[DATA EXCERPTS Boundary: Start]

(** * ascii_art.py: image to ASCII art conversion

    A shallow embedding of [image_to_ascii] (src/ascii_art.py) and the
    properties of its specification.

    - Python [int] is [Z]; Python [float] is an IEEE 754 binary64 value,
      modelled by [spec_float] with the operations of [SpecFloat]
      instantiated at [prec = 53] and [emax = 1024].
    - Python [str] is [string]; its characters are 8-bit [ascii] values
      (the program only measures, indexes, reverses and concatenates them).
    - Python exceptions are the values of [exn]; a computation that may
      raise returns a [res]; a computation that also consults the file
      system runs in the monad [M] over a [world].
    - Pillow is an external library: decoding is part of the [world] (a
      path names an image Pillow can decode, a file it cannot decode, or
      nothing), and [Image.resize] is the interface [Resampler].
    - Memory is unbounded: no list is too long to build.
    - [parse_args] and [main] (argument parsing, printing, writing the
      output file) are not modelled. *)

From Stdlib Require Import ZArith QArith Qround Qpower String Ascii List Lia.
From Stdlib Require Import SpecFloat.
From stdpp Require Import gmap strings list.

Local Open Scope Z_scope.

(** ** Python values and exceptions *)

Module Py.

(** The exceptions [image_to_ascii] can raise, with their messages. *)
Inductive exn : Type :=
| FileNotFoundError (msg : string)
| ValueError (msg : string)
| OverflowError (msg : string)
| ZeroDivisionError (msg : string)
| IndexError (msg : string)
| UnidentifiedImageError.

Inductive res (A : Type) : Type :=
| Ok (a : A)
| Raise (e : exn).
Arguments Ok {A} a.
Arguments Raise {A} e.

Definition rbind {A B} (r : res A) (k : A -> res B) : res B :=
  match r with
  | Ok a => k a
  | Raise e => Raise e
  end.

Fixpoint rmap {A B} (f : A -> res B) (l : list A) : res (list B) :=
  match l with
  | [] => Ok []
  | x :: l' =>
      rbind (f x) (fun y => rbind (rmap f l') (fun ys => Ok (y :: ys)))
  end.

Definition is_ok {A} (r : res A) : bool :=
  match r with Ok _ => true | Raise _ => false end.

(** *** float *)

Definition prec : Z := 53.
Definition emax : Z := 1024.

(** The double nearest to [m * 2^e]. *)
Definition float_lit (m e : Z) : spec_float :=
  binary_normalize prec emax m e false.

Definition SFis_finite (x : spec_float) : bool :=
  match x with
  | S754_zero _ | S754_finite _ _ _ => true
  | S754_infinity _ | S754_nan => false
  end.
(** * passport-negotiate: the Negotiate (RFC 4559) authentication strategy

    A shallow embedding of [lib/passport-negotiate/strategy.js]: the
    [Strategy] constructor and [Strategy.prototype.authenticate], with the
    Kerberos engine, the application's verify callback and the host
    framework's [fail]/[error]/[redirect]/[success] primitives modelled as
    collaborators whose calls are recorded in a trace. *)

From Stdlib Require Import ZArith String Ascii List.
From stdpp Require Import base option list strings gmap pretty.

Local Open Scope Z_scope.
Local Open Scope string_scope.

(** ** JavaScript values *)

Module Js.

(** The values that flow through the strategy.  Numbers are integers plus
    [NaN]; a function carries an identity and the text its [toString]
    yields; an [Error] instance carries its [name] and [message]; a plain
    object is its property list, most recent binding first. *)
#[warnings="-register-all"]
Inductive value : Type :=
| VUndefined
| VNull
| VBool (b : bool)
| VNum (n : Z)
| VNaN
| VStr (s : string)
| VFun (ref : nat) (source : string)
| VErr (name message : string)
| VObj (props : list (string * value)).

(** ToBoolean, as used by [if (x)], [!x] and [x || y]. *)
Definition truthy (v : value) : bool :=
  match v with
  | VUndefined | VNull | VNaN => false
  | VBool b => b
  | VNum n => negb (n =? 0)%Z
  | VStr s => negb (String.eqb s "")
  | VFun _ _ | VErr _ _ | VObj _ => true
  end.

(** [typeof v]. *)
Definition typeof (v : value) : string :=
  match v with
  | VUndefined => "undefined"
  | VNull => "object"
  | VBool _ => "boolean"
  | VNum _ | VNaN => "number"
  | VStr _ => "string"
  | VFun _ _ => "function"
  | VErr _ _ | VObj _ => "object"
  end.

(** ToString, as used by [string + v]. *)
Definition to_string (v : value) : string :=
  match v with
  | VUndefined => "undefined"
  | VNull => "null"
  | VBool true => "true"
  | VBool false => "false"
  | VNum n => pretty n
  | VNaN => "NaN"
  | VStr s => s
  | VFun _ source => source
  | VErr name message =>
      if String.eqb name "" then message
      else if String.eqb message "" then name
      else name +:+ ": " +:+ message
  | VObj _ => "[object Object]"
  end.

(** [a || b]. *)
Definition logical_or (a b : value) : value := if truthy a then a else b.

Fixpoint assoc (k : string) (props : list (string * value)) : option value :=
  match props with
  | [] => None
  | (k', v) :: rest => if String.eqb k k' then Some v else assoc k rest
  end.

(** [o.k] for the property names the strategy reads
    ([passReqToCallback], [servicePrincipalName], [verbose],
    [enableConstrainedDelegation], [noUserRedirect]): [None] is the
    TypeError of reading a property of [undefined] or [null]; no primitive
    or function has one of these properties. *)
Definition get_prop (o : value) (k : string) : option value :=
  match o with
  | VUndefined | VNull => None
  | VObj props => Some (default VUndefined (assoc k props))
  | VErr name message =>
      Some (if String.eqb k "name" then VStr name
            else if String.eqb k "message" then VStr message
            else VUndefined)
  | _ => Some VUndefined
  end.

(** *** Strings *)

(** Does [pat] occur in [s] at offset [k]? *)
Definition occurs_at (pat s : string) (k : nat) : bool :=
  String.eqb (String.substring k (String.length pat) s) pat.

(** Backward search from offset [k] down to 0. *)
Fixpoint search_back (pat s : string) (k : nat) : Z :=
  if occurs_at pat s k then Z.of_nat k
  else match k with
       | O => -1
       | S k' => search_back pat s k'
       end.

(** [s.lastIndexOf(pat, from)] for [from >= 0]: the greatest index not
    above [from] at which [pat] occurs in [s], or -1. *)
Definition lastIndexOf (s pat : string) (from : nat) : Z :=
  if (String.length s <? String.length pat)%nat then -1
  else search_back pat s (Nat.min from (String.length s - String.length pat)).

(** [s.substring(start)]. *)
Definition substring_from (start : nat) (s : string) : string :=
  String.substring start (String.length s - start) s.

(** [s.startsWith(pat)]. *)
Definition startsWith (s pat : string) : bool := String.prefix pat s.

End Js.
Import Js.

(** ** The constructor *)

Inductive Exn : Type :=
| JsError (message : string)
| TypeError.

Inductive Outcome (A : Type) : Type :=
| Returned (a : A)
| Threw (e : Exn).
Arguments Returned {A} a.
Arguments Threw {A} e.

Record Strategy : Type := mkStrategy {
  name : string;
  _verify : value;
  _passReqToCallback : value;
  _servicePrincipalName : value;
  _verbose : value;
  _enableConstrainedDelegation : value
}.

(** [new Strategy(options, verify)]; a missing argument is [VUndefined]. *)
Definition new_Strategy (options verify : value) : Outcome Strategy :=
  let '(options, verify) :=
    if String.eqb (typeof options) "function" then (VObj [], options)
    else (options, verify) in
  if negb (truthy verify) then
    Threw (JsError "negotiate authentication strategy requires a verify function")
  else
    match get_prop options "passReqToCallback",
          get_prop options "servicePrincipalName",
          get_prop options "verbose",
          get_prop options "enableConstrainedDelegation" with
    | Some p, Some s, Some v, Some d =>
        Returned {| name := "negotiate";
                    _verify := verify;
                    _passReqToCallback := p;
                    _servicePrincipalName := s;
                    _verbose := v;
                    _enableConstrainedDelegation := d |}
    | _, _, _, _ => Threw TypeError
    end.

[DATA EXCERPTS Boundary: End]

- _TASK STATEMENT_
Would you copy every line of the entries in which "carries" appears?

- _ANSWER BELOW_
    [NaN]; a function carries an identity and the text its [toString]
    yields; an [Error] instance carries its [name] and [message]; a plain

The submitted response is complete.